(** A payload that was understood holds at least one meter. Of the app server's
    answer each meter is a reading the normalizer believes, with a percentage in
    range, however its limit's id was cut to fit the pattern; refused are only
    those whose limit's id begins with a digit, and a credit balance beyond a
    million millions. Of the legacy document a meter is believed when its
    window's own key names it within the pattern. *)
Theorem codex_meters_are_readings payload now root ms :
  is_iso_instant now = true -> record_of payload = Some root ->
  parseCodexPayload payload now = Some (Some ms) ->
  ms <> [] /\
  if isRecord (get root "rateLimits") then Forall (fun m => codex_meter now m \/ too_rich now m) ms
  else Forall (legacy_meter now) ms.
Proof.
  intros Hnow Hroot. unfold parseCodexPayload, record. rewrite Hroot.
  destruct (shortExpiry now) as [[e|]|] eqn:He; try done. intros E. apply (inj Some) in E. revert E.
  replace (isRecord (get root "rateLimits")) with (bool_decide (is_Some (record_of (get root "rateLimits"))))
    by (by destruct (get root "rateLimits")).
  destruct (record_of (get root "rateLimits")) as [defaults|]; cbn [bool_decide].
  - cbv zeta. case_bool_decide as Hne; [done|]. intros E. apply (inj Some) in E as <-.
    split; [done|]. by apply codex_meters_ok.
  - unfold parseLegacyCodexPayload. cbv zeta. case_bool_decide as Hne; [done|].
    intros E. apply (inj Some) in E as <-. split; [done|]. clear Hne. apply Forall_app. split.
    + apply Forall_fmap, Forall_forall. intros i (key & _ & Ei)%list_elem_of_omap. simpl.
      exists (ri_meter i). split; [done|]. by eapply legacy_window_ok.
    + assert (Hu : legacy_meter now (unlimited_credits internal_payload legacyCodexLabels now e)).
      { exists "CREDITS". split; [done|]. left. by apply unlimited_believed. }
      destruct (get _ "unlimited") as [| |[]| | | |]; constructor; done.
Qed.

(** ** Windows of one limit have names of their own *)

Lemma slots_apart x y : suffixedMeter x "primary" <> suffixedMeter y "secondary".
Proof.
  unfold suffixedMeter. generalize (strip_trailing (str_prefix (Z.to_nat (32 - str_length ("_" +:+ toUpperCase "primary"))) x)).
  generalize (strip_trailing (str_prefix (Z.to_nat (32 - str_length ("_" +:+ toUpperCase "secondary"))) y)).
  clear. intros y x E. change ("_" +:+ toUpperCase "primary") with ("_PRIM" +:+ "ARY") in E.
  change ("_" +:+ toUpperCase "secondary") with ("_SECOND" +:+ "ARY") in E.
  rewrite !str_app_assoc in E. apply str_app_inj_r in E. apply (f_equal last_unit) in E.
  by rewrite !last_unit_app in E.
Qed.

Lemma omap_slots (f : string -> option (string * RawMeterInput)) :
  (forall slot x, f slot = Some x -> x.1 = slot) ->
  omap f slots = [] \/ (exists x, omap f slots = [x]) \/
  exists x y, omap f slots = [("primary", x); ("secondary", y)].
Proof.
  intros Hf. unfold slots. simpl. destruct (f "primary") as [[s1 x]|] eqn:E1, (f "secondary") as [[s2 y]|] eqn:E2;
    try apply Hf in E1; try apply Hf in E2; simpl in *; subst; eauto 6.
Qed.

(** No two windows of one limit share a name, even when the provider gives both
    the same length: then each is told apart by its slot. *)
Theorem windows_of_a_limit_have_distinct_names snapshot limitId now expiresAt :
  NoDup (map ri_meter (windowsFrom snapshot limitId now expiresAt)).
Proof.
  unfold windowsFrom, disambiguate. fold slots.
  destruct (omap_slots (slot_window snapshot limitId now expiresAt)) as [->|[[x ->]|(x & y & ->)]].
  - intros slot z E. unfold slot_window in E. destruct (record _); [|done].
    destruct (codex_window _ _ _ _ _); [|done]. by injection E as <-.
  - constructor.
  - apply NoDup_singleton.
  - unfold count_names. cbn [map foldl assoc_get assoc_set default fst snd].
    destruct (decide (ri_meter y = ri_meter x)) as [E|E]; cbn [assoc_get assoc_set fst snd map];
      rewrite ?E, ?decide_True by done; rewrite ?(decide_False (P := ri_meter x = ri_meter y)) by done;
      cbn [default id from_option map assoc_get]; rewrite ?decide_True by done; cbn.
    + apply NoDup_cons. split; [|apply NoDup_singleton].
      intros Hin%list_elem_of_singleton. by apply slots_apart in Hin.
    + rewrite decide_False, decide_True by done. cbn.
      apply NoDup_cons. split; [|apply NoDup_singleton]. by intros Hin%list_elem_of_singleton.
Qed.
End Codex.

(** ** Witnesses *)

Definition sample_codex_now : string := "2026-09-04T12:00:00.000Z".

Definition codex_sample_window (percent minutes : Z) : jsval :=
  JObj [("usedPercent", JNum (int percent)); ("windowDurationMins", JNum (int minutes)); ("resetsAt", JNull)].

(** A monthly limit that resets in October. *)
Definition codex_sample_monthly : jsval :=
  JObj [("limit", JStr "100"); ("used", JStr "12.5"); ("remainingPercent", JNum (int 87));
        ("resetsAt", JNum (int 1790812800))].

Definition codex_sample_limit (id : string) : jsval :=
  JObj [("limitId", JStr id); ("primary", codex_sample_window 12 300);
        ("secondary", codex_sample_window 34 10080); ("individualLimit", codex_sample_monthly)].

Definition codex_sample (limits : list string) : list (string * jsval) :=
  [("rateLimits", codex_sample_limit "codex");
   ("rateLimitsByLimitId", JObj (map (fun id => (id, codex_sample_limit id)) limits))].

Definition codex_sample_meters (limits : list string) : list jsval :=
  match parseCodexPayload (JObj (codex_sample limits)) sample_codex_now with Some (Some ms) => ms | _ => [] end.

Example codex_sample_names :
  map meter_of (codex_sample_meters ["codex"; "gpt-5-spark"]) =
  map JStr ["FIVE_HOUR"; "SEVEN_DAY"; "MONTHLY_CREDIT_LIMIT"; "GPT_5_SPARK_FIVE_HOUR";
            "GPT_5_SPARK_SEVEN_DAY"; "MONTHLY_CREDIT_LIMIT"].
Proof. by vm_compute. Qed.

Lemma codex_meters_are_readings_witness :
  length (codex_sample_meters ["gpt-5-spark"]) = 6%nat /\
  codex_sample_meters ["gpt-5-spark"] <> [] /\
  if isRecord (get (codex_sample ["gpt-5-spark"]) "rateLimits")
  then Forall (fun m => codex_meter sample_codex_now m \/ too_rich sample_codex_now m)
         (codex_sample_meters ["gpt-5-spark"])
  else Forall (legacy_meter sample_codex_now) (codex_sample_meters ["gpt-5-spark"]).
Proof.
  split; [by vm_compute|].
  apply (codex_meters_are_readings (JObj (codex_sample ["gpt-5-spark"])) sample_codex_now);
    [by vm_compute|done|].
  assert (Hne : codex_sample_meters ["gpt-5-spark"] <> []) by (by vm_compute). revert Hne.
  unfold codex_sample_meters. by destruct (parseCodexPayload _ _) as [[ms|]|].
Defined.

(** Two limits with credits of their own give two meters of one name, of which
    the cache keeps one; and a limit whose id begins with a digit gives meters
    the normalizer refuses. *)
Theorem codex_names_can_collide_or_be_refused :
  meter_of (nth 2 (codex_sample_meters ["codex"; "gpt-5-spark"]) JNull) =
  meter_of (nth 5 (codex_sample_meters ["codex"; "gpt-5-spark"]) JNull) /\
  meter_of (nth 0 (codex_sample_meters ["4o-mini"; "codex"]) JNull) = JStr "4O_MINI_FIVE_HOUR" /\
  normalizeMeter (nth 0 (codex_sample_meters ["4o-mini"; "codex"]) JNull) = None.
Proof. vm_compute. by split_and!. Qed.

========

§ PROBLEM
Look above for the line containing "range, however its". Output from there through the line containing "window's own key", exactly and inclusively.

§ ANSWER BOX
    range, however its limit's id was cut to fit the pattern; refused are only
    those whose limit's id begins with a digit, and a credit balance beyond a
    million millions. Of the legacy document a meter is believed when its
    window's own key names it within the pattern. *)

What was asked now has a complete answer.